Yep, that’s bad news all right—but it might not be quite as bad as it sounds. “At this time, SentinelOne has not discovered evidence of in-the-wild abuse,” Dekel says. The company is withholding its proof-of-concept for the flaws until June 1 to give users time to get patched and protected.

Dell also says that “The vulnerability cannot be exploited remotely. A malicious actor must first obtain (local) authenticated access to your device.” The need for an attacker to be physically sitting at your computer greatly reduces the practical reach of potential exploits, though these remain critical flaws that should be patched.

On that note, Dell just published a security advisory about the vulnerabilities (collectively identified as CVE-2021-21551) that offers several methods to fix the issues. There’s also a helpful FAQ written in plainer language. You’ll need to eradicate the troublesome driver first, either by running the Dell Security Advisory Update - DSA-2021-088 utility or by manually removing the vulnerable dbutil_2_3.sys driver. By May 10, Dell’s system management apps (such as Dell Command Update, Dell Update, and Alienware Update) will also be able to perform the task. Nuking the file eliminates the threat.

Do it. “While we haven’t seen any indicators that these vulnerabilities have been exploited in the wild up till now, with hundreds of million of enterprises and users currently vulnerable, it is inevitable that attackers will seek out those that do not take the appropriate action,” Dekel says.

After that, you’ll need to install a fixed version of the software from Dell if you want to continue receiving firmware updates. Your system’s preinstalled Dell management app should handle the process, but the exact details will depend on your system’s configuration. Squashing a bug from 2009 is complicated!

Currently, a fixed Windows 10 driver is available, and Dell says one for Windows 7 and 8.1 systems will be posted by the end of July. Older Dell systems beyond their end-of-life don’t look like they’ll be fixed, so be sure to delete that vulnerable driver on those. Dell says the driver is only used by the firmware updater, not other system hardware or software, so removing it shouldn’t affect your system’s performance in any way.

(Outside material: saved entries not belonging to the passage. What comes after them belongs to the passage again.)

Lemma outer_ok rooms pm c frame :
  Forall (λ n, 0 < n)%nat rooms → (length frame <= length rooms)%nat →
  disc_outer thread_index rooms pm c frame = loop pm c frame.
Proof.
  revert pm c frame. induction rooms as [|room rooms IH]; intros pm c frame Hr Hl.
  { destruct frame; [done|simpl in Hl; lia]. }
  inversion Hr as [|? ? Hroom Hr']; subst.
  destruct frame as [|x frame]; [done|]. remember (x :: frame) as fr eqn:Efr.
  assert (disc_outer thread_index (room :: rooms) pm c fr =
    '(pm, c, outs, room, more) ← disc_dual thread_index room pm c fr;
    '(pm, c, outs', more) ← disc_single thread_index room pm c more;
    '(pm, c, outs'') ← disc_outer thread_index rooms pm c more;
    Some (pm, c, outs ++ outs' ++ outs'')) as -> by (by rewrite Efr).
  pose proof (dual_ok room pm c fr) as Hd.
  destruct (disc_dual _ room pm c fr) as [[[[[pm1 c1] outs1] room1] more1]|]; [|by rewrite Hd].
  cbn [mbind option_bind]. destruct Hd as (-> & Hl1 & Hr1).
  pose proof (single_ok room1 pm1 c1 more1) as Hs.
  destruct (disc_single _ room1 pm1 c1 more1) as [[[[pm2 c2] outs2] more2]|]; [|by rewrite Hs].
  cbn [mbind option_bind]. destruct Hs as (-> & Hl2 & Hp).
  assert (length more2 <= length rooms)%nat as Hm.
  { assert (0 < length fr)%nat by (subst fr; simpl; lia). simpl in Hl.
    destruct Hp as [?|[?| ->]]; [lia|lia|]. simpl in Hl2. destruct more2; [simpl; lia|simpl in Hl2; lia]. }
  rewrite (IH pm2 c2 more2 Hr' Hm), loop_from_app.
  destruct (loop pm2 c2 more2) as [[[pm3 c3] outs3]|]; cbn; [|done]. by rewrite app_assoc.
Qed.

(** The discovery node's two-at-a-time loop, its one-at-a-time loop and the loop around
    them, which starts over whenever the next node's frame is full, do to a frame exactly
    what the step for one packet does to its packets in order: same rings, same counters,
    same outcomes, whatever room each frame has, as long as it has some. *)
Theorem disc_loops_are_packets rooms pm frame :
  Forall (λ n, 0 < n)%nat rooms → (length frame <= length rooms)%nat →
  osvbng_punt_pppoe_disc_inline thread_index rooms pm frame =
  punt_node (osvbng_punt_pppoe_disc_1 thread_index) pm frame.
Proof. apply outer_ok. Qed.

End Disc.

(** * What the daemon gets *)

(** The nodes that punt. *)
Inductive punt_kind := KArp | KDisc | KDhcp | KDhcp6 | KNd | KL2tp | KShmTx.

Section Deliver.

Context `{VlibVppLaws}.
Variables (sup_of : Z → option Z) (l2tpv2_next : option Z).

Definition punt_node_1 (k : punt_kind) (t : nat) (now : f64) (pm : osvbng_punt_main_t)
    (b : vlib_buffer_t) : option (osvbng_punt_main_t * punt_outcome) :=
  match k with
  | KArp => osvbng_punt_arp_1 t now pm b
  | KDisc => osvbng_punt_pppoe_disc_1 t now pm b
  | KDhcp => osvbng_punt_dhcp_1 t now sup_of pm b
  | KDhcp6 => osvbng_punt_dhcp6_1 t now sup_of pm b
  | KNd => osvbng_punt_ipv6_nd_1 t now pm b
  | KL2tp => osvbng_punt_l2tp_1 t now l2tpv2_next pm b
  | KShmTx => osvbng_punt_shm_tx_1 t now pm b
  end.

Definition kind_protocol (k : punt_kind) (b : vlib_buffer_t) : Z :=
  match k with
  | KArp => OSVBNG_PUNT_PROTO_ARP
  | KDisc => OSVBNG_PUNT_PROTO_PPPOE_DISCOVERY
  | KDhcp => OSVBNG_PUNT_PROTO_DHCPV4
  | KDhcp6 => OSVBNG_PUNT_PROTO_DHCPV6
  | KNd => OSVBNG_PUNT_PROTO_IPV6_ND
  | KL2tp => OSVBNG_PUNT_PROTO_L2TP
  | KShmTx => b_opaque2_1 b
  end.

(** Which packets a node punts. *)
Definition takes (k : punt_kind) (pm : osvbng_punt_main_t) (b : vlib_buffer_t) : bool :=
  match k with
  | KArp | KDisc | KNd => punt_enabled pm (kind_protocol k b) (b_rx b)
  | KDhcp | KDhcp6 => punt_enabled_sup sup_of pm (kind_protocol k b) (b_rx b)
  | KL2tp => negb (Z.land (b_data b (b_current_data b)) L2TPV2_FLAG_T_MASK =? 0) &&
             punt_enabled pm (kind_protocol k b) (b_rx b)
  | KShmTx => true
  end.

(** The VLAN tags the buffer is marked with. *)
Definition vlan_tags (b : vlib_buffer_t) : Z :=
  match b_vlan_1_deep b, b_vlan_2_deep b with
  | _, true => 2
  | true, false => 1
  | false, false => 0
  end.

Lemma vlan_bytes_tags b : vlan_bytes b = 4 * vlan_tags b.
Proof. unfold vlan_bytes, vlan_tags. by destruct (b_vlan_1_deep b), (b_vlan_2_deep b). Qed.

(** How far in front of the current byte the Ethernet header is, when a packet is
    dispatched to the node: VLAN tags, IPv4 or IPv6 without options, UDP. *)
Definition l2_header (k : punt_kind) (b : vlib_buffer_t) : Z :=
  match k with
  | KArp | KDisc => b_current_data b - default 0 (b_l2_hdr_offset b)
  | KDhcp | KL2tp => 8 + 20 + 14 + 4 * vlan_tags b
  | KDhcp6 => 8 + 40 + 14 + 4 * vlan_tags b
  | KNd => 14 + 4 * vlan_tags b
  | KShmTx => 0
  end.

(** The frame [l] has come to the node as the buffer [b]. *)
Record arrives (k : punt_kind) (b : vlib_buffer_t) (l : list Z) : Prop := {
  ar_frame : exists hdr, l = hdr ++ contents b /\ Z.of_nat (length hdr) = l2_header k b /\
               lies (b_data b) (b_current_data b - l2_header k b) hdr;
  ar_length : 0 <= b_current_length b /\ Z.of_nat (length l) < 2 ^ 16;
  ar_room : - 2 ^ 15 <= b_current_data b - l2_header k b /\ b_current_data b < 2 ^ 15
}.

(** The buffer as it is punted. *)
Definition rewound (k : punt_kind) (b : vlib_buffer_t) : vlib_buffer_t :=
  match k with
  | KArp | KDisc => rewind_to_l2 b
  | KDhcp | KDhcp6 | KNd | KL2tp => vlib_buffer_advance (- l2_header k b) b
  | KShmTx => b
  end.

Lemma bytes_take d o n m : bytes d o (Nat.min n m) = take m (bytes d o n).
Proof.
  destruct (decide (n <= m)%nat).
  - rewrite Nat.min_l, take_ge by (rewrite ?bytes_length; lia). done.
  - rewrite Nat.min_r by lia. replace n with (m + (n - m))%nat by lia.
    rewrite bytes_app, take_app_length'; [done|]. by rewrite bytes_length.
Qed.

Lemma rewound_ok k b l : arrives k b l →
  contents (rewound k b) = l /\ b_current_length (rewound k b) = Z.of_nat (length l).
Proof using All.
  intros [(hdr & -> & Hh & Hl) [Hlen1 Hlen2] Hroom].
  pose proof (contents_length b Hlen1) as Hc. rewrite length_app in *.
  assert (rewound k b =
    b⟪b_current_data ::= λ o, o - l2_header k b⟫⟪b_current_length ::= λ n, n + l2_header k b⟫) as ->.
  { destruct b as [d cur len rest o1 o2 rx tx v1 v2 off]. rsimpl in Hh. rsimpl in Hl. rsimpl in Hroom.
    simpl in *.
    destruct k; unfold rewound, rewind_to_l2, l2_header in *; simpl in *; rsimpl.
    all: try (rewrite advance_eq by (simpl; lia); rsimpl; f_equal; lia).
    3: f_equal; lia.
    all: destruct off as [off|]; simpl in *; [rewrite advance_eq by (simpl; lia); rsimpl; f_equal; lia|].
    all: rewrite reset_eq by (simpl; lia); rsimpl; f_equal; lia. }
  rproj. split; [|lia]. apply contents_lies; rproj; [lia|]. rewrite length_app. split; [lia|].
  apply lies_app. split; [done|]. eapply lies_at; [|].
  - unfold contents, lies. rewrite bytes_length. reflexivity.
  - rewrite Hh. lia.
Qed.

(** A node that takes a packet punts the rewound buffer, and drops it. *)
Lemma takes_punts k t now pm b :
  takes k pm b = true →
  exists e, punt_node_1 k t now pm b =
  match osvbng_punt_to_shm t now (rewound k b) (b_rx b) (kind_protocol k b) 0 0 pm with
  | Some (pm', ok) => Some (pm', (rewound k b, PUNT_NEXT_DROP, e ok))
  | None => None
  end.
Proof.
  destruct k; cbn [takes punt_node_1 kind_protocol rewound l2_header]; intros Ht;
    rewrite <- ?vlan_bytes_tags.
  - exists (λ ok : bool, if ok then PUNT_ERROR_PUNTED else PUNT_ERROR_DROPPED).
    unfold osvbng_punt_arp_1. by rewrite Ht.
  - exists (λ ok : bool, if ok then PUNT_ERROR_PUNTED else PUNT_ERROR_DROPPED).
    unfold osvbng_punt_pppoe_disc_1. by rewrite Ht.
  - exists (λ _, PUNT_ERROR_PUNTED). unfold osvbng_punt_dhcp_1. by rewrite Ht.
  - exists (λ _, PUNT_ERROR_NONE). unfold osvbng_punt_dhcp6_1. by rewrite Ht.
  - exists (λ ok : bool, if ok then PUNT_ERROR_PUNTED else PUNT_ERROR_DROPPED).
    unfold osvbng_punt_ipv6_nd_1. by rewrite Ht.
  - exists (λ _, PUNT_ERROR_NONE). unfold osvbng_punt_l2tp_1.
    apply andb_true_iff in Ht as [-> ->]. done.
  - by exists (λ _, PUNT_ERROR_NONE).
Qed.

(** Whether the policer lets a packet pass and the ring has room for it. *)
Definition punt_admits (t : nat) (now : f64) (protocol : Z) (pm : osvbng_punt_main_t) : bool :=
  match pm_per_thread pm !! t with
  | Some pt =>
      match osvbng_punt_policer_allow pt now protocol with
      | Some (_, allowed) =>
          allowed && negb (pm_punt_ring_size pm <=? osvbng_ring_count (pt_ring pt))
      | None => false
      end
  | None => false
  end.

We strongly recommend visiting Dell’s DSA-2021-088 security page for full details on the complex steps that are potentially needed to plug the hole (and to witness the truly staggering list of affected Dell computers). If you want more details about the flaws themselves, check out SentinelOne’s disclosure. And if all this vulnerability talk has the skin on the back of your neck crawling, our guide to the best Windows antivirus software can help ensure your system’s security is in tip-top shape.